Only lines with the string "negb" matter here; gather them from the material below.
------------------------------------------------------------
Definition on_vm {A} : M (vmm_state St) A → M (heap_state St) A :=
  zoom heap_vm (λ v h, mk_heap St v (head h) (heap_cursor h)).
Definition heap_mem (h : heap_state St) : mem := pa_mem (vm_pages (heap_vm h)).
Definition set_heap_mem (m : mem) (h : heap_state St) : heap_state St :=
  mk_heap St (set_pages (heap_vm h) (pa_set_mem m (vm_pages (heap_vm h)))) (head h) (heap_cursor h).
Definition store64 (a v : Z) : M (heap_state St) unit :=
  modify (λ h, set_heap_mem (st64 a v (heap_mem h)) h).
Definition store32 (a v : Z) : M (heap_state St) unit :=
  modify (λ h, set_heap_mem (st32 a v (heap_mem h)) h).
Definition advance_cursor : M (heap_state St) unit :=
  modify (λ h, mk_heap St (heap_vm h) (head h) (u64 (heap_cursor h + PAGE_SIZE))).
Definition set_head (b : Z) : M (heap_state St) unit :=
  modify (λ h, mk_heap St (heap_vm h) b (heap_cursor h)).

(** The loop of request_pages; false is its early return of NULL. *)
Fixpoint request_loop (n : nat) : M (heap_state St) bool :=
  match n with
  | O => mret true
  | S k =>
      phys ← on_vm (on_pages pmm_alloc_page);
      if phys =? 0 then mret false
      else
        c ← gets heap_cursor;
        _ ← on_vm (map_page c phys (Z.lor PAGE_WRITABLE PAGE_NX));
        _ ← advance_cursor;
        request_loop k
  end.

Definition request_pages (pages : Z) : M (heap_state St) Z :=
  base ← gets heap_cursor;
  ok ← request_loop (Z.to_nat pages);
  if negb ok then mret 0
  else
    _ ← advance_cursor;
    mret base.

(** As many steps as the heap has pages: a block has at least one. *)
Definition walk_fuel (h : heap_state St) : nat :=
  Z.to_nat ((heap_cursor h - HEAP_START) / PAGE_SIZE).

Definition walk_heap (size : Z) : M (heap_state St) (option Z) := λ h,
  found ← find_block (walk_fuel h) (heap_mem h) size (head h); Done (found, h).

Definition kmalloc (size : Z) : M (heap_state St) Z :=
  let size := round16 size in
  found ← walk_heap size;
  match found with
  | Some cur =>
      _ ← store32 (cur + 16) 0;
      mret (u64 (cur + sizeof_block))
  | None =>
      let total := u64 (sizeof_block + size) in
      let pages := u64 (total + PAGE_SIZE - 1) / PAGE_SIZE in
      block ← request_pages pages;
      if block =? 0 then mret 0
      else
        _ ← store64 block BLOCK_MAGIC;
        _ ← store64 (block + 8) (u64 (pages * PAGE_SIZE - sizeof_block));
        _ ← store32 (block + 16) 0;
        h ← gets head;
        _ ← store64 (block + 24) h;
        _ ← set_head block;
        mret (u64 (block + sizeof_block))
  end.

Definition kfree (ptr : Z) : M (heap_state St) unit :=
  if ptr =? 0 then mret tt
  else
    let block := u64 (ptr - sizeof_block) in
    valid ← gets (λ h, block_is_valid (heap_mem h) block);
    if negb valid then mret tt
    else store32 (block + 16) 1.

Definition heap_memset (s c n : Z) : M (heap_state St) unit := λ h,
  m ← CMem.memset s c n (heap_mem h); Done (tt, set_heap_mem m h).

Definition kcalloc (count size : Z) : M (heap_state St) Z :=
  if negb (size =? 0) && (SIZE_MAX / size <? count) then mret 0
  else
    let total := u64 (count * size) in
    ptr ← kmalloc total;
    if ptr =? 0 then mret 0
    else
      _ ← heap_memset ptr 0 total;
      mret ptr.
End heap.

(** ** Specification: first fit on a list of blocks, newest first *)

Record blk := mk_blk { b_addr : Z; b_size : Z; b_free : bool }.

Definition b_ptr (b : blk) : Z := b_addr b + sizeof_block.
Definition b_end (b : blk) : Z := b_addr b + sizeof_block + b_size b.

Fixpoint first_fit (n : Z) (bs : list blk) : option Z :=
  match bs with
  | [] => None
  | b :: bs' => if b_free b && (n <=? b_size b) then Some (b_addr b) else first_fit n bs'
  end.

Definition set_free (a : Z) (free : bool) (bs : list blk) : list blk :=
  (λ b, if b_addr b =? a then mk_blk (b_addr b) (b_size b) free else b) <$> bs.

Definition pages_for (n : Z) : Z := (sizeof_block + n + PAGE_SIZE - 1) / PAGE_SIZE.

(** The pointer returned, the new list and the new cursor. *)
Definition spec_kmalloc (n cursor : Z) (bs : list blk) : Z * (list blk * Z) :=
  let n := (n + 15) / 16 * 16 in
  match first_fit n bs with
  | Some a => (a + sizeof_block, (set_free a false bs, cursor))
  | None =>
      let b := mk_blk cursor (pages_for n * PAGE_SIZE - sizeof_block) false in
      (b_ptr b, (b :: bs, b_end b + PAGE_SIZE))
  end.

(** Blocks lie in whole pages below [top], newest highest, guard pages between. *)
Fixpoint layout (top : Z) (bs : list blk) : Prop :=
  match bs with
  | [] => HEAP_START ≤ top
  | b :: bs' =>
      b_addr b mod PAGE_SIZE = 0 ∧ b_end b mod PAGE_SIZE = 0 ∧ 0 ≤ b_size b
      ∧ b_end b + PAGE_SIZE ≤ top ∧ layout (b_addr b) bs'
  end.

(** [p] points to the headers of [bs], linked in order. *)
Fixpoint blist (m : mem) (p : Z) (bs : list blk) : Prop :=
  match bs with
  | [] => p = 0
  | b :: bs' =>
      p = b_addr b ∧ blk_magic m p = BLOCK_MAGIC ∧ blk_size m p = b_size b
      ∧ blk_free m p = (if b_free b then 1 else 0) ∧ blist m (blk_next m p) bs'
  end.

(** The kernel image starts here: the heap must stay below. *)
Definition HEAP_LIMIT : Z := 0xFFFFFFFF80000000.

Section heap_spec.
Context `{PageAllocator St}.

Definition kernel_half (i : Z) : Prop := 256 ≤ i.

Definition mapped (h : heap_state St) (v : Z) : Prop :=
  0 ≤ vmm_virt_to_phys_as (kernel_address_space (heap_vm h)) v (heap_mem h).

Record heap_inv (root : Z) (h : heap_state St) T l (bs : list blk) : Prop := {
  hi_vm : vm_inv kernel_half root (vm_pages (heap_vm h)) T l;
  hi_root : pml4 (kernel_address_space (heap_vm h)) = phys_to_virt root;
  hi_mask : ∃ bits, 0 ≤ bits ≤ 52 ∧ cpu_page_mask (heap_vm h) = 2 ^ bits - 1 ∧ hhdm_max ≤ 2 ^ bits;
  hi_list : blist (heap_mem h) (head h) bs;
  hi_layout : layout (heap_cursor h) bs;
  hi_cursor : heap_cursor h mod PAGE_SIZE = 0 ∧ heap_cursor h ≤ HEAP_LIMIT;
  hi_mapped : ∀ b v, b ∈ bs → b_addr b ≤ v < b_end b → mapped h v;
}.
End heap_spec.

(** ** Lemmas on lists of blocks *)

Lemma layout_top top bs : layout top bs → HEAP_START ≤ top.
Proof.
  revert top. induction bs as [|b bs IH]; intros top; simpl; [done|].
  intros (_ & _ & Hs & Ht & Hl%IH). unfold b_end, sizeof_block, PAGE_SIZE in *. lia.
Qed.

Lemma layout_block top bs b : layout top bs → b ∈ bs →
  HEAP_START ≤ b_addr b ∧ b_end b + PAGE_SIZE ≤ top ∧ b_addr b mod PAGE_SIZE = 0
  ∧ b_end b mod PAGE_SIZE = 0 ∧ 0 ≤ b_size b.
Proof.
  revert top. induction bs as [|c bs IH]; intros top; simpl; [by intros _ ?%elem_of_nil|].
  intros (Ha & He & Hs & Ht & Hl) [->|Hb]%elem_of_cons.
  - apply layout_top in Hl. done.
  - destruct (IH _ Hl Hb) as (?&?&?&?&?). unfold b_end, sizeof_block, PAGE_SIZE in *. lia.
Qed.

(** Two blocks are the same or a guard page apart. *)
Lemma layout_apart top bs b c : layout top bs → b ∈ bs → c ∈ bs →
  b = c ∨ b_end b + PAGE_SIZE ≤ b_addr c ∨ b_end c + PAGE_SIZE ≤ b_addr b.
Proof.
  revert top. induction bs as [|d bs IH]; intros top; simpl; [by intros _ ?%elem_of_nil|].
  intros (_ & _ & _ & _ & Hl) [->|Hb]%elem_of_cons [->|Hc]%elem_of_cons; [by left| | |by eapply IH].
  - right; right. by destruct (layout_block _ _ _ Hl Hc) as (_ & ? & _).
  - right; left. by destruct (layout_block _ _ _ Hl Hb) as (_ & ? & _).
Qed.

Lemma layout_addr top bs b c : layout top bs → b ∈ bs → c ∈ bs → b_addr b = b_addr c → b = c.
Proof.
  intros Hl Hb Hc E. destruct (layout_apart _ _ _ _ Hl Hb Hc) as [?|[?|?]]; [done| |];
    pose proof (layout_block _ _ _ Hl Hb); pose proof (layout_block _ _ _ Hl Hc);
    unfold b_end, sizeof_block, PAGE_SIZE in *; lia.
Qed.

Lemma layout_length top bs : layout top bs → Z.of_nat (length bs) * PAGE_SIZE ≤ top - HEAP_START.
Proof.
  revert top. induction bs as [|b bs IH]; intros top; simpl length; [simpl; lia|].
  intros (_ & _ & Hs & Ht & Hl%IH). unfold b_end, sizeof_block, PAGE_SIZE in *. lia.
Qed.

Lemma page_aligned_land p : p mod PAGE_SIZE = 0 → Z.land p (PAGE_SIZE - 1) = 0.
Proof. intros. change (PAGE_SIZE - 1) with (Z.ones 12). by rewrite Z.land_ones by lia. Qed.

Lemma heap_start_pos : 0 < HEAP_START.
Proof. done. Qed.

Lemma block_valid m p b bs top : blist m p (b :: bs) → layout top (b :: bs) → block_is_valid m p = true.
Proof.
  intros (-> & Hm & _) Hl. destruct (layout_block _ _ b Hl) as (Ha & _ & Hal & _);
    [apply list_elem_of_here|]. pose proof heap_start_pos.
  unfold block_is_valid. destruct (Z.eqb_spec (b_addr b) 0); [lia|].
  rewrite page_aligned_land by done. simpl. by apply Z.eqb_eq.
Qed.

Lemma blist_valid m p top bs b : blist m p bs → layout top bs → b ∈ bs →
  block_is_valid m (b_addr b) = true.
Proof.
  revert p top. induction bs as [|c bs IH]; intros p top Hb Hl; [by intros ?%elem_of_nil|].
  pose proof (block_valid _ _ _ _ _ Hb Hl) as Hv. destruct Hb as (-> & _ & _ & _ & Hb).
  destruct Hl as (_ & _ & _ & _ & Hl). intros [->|Hin]%elem_of_cons; [done|by eapply IH].
Qed.

(** The walk is first fit, and as much fuel as blocks is enough. *)
Lemma find_block_first_fit fuel m n p top bs :
  blist m p bs → layout top bs → (length bs ≤ fuel)%nat →
  find_block fuel m n p = Done (first_fit n bs).
Proof.
  revert p top bs. induction fuel as [|k IH]; intros p top bs Hb Hl Hlen.
  - destruct bs; [|simpl in Hlen; lia]. simpl in Hb. by subst.
  - destruct bs as [|b bs]; [simpl in Hb; by subst|].
    pose proof (block_valid _ _ _ _ _ Hb Hl) as Hv. destruct Hb as (-> & Hm & Hs & Hf & Hn).
    simpl. rewrite Hv. simpl.
    destruct (Z.eqb_spec (b_addr b) 0) as [E|_]; [by unfold block_is_valid in Hv; rewrite E in Hv|].
    rewrite Hf, Hs. destruct Hl as (_ & _ & _ & _ & Hl).
    replace (negb (_ =? 0)) with (b_free b) by (by destruct (b_free b)).
    destruct (b_free b && (n <=? b_size b)); [done|].
    destruct bs as [|c bs].
    + simpl in Hn. rewrite Hn. simpl. apply (IH 0 (b_addr b) []); [done|done|simpl; lia].
    + rewrite (block_valid _ _ _ _ _ Hn Hl). simpl. apply (IH _ (b_addr b) (c :: bs)); [done|done|].
      simpl in Hlen |- *. lia.
Qed.

Lemma first_fit_Some n bs a : first_fit n bs = Some a →
  ∃ b, b ∈ bs ∧ b_addr b = a ∧ b_free b = true ∧ n ≤ b_size b.
Proof.
  induction bs as [|b bs IH]; simpl; [done|].
  destruct (b_free b) eqn:Hf; simpl; [destruct (Z.leb_spec n (b_size b))|];
    [|intros (c & Hc & ?)%IH; exists c; split; [by apply list_elem_of_further|done]..].
  intros [= <-]. exists b. split; [apply list_elem_of_here|done].
Qed.

(** Headers that no write touched stay linked. *)
Lemma blist_ext m m' p bs :
  (∀ b, b ∈ bs → agree m m' (b_addr b) sizeof_block) → blist m p bs → blist m' p bs.
Proof.
  revert p. induction bs as [|b bs IH]; intros p Hag; simpl; [done|].
  intros (-> & Hm & Hs & Hf & Hn).
  assert (agree m m' (b_addr b) sizeof_block) as Ha by (apply Hag, list_elem_of_here).
  unfold sizeof_block, agree, blk_magic, blk_size, blk_free, blk_next in *.
  rewrite !(ldn_ext _ m m') by (intros; apply Ha; lia).
  split; [done|]. split; [done|]. split; [done|]. split; [done|].
  apply IH; [|done]. intros c Hc. apply Hag. by apply list_elem_of_further.
Qed.

(** ** Requesting pages *)

Section request.
Context `{PAL : PageAllocatorLaws St}.
Variable root : Z.

Record vm_ok (h : heap_state St) T l : Prop := {
  vo_vm : vm_inv kernel_half root (vm_pages (heap_vm h)) T l;
  vo_root : pml4 (kernel_address_space (heap_vm h)) = phys_to_virt root;
  vo_mask : ∃ bits, 0 ≤ bits ≤ 52 ∧ cpu_page_mask (heap_vm h) = 2 ^ bits - 1 ∧ hhdm_max ≤ 2 ^ bits;
}.

Lemma heap_vm_ok h T l bs : heap_inv root h T l bs → vm_ok h T l.
Proof. by intros []. Qed.

(** What the heap's own memory and mappings keep. *)
Definition keeps_heap (h h' : heap_state St) : Prop :=
  (∀ b, HEAP_START ≤ b → ldb (heap_mem h') b = ldb (heap_mem h) b)
  ∧ (∀ v, HEAP_START ≤ v < 2 ^ 64 → mapped h v → mapped h' v)
  ∧ head h' = head h.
------------------------------------------------------------
_Output of the exercise_
  if negb ok then mret 0
    if negb valid then mret tt
  if negb (size =? 0) && (SIZE_MAX / size <? count) then mret 0
    replace (negb (_ =? 0)) with (b_free b) by (by destruct (b_free b)).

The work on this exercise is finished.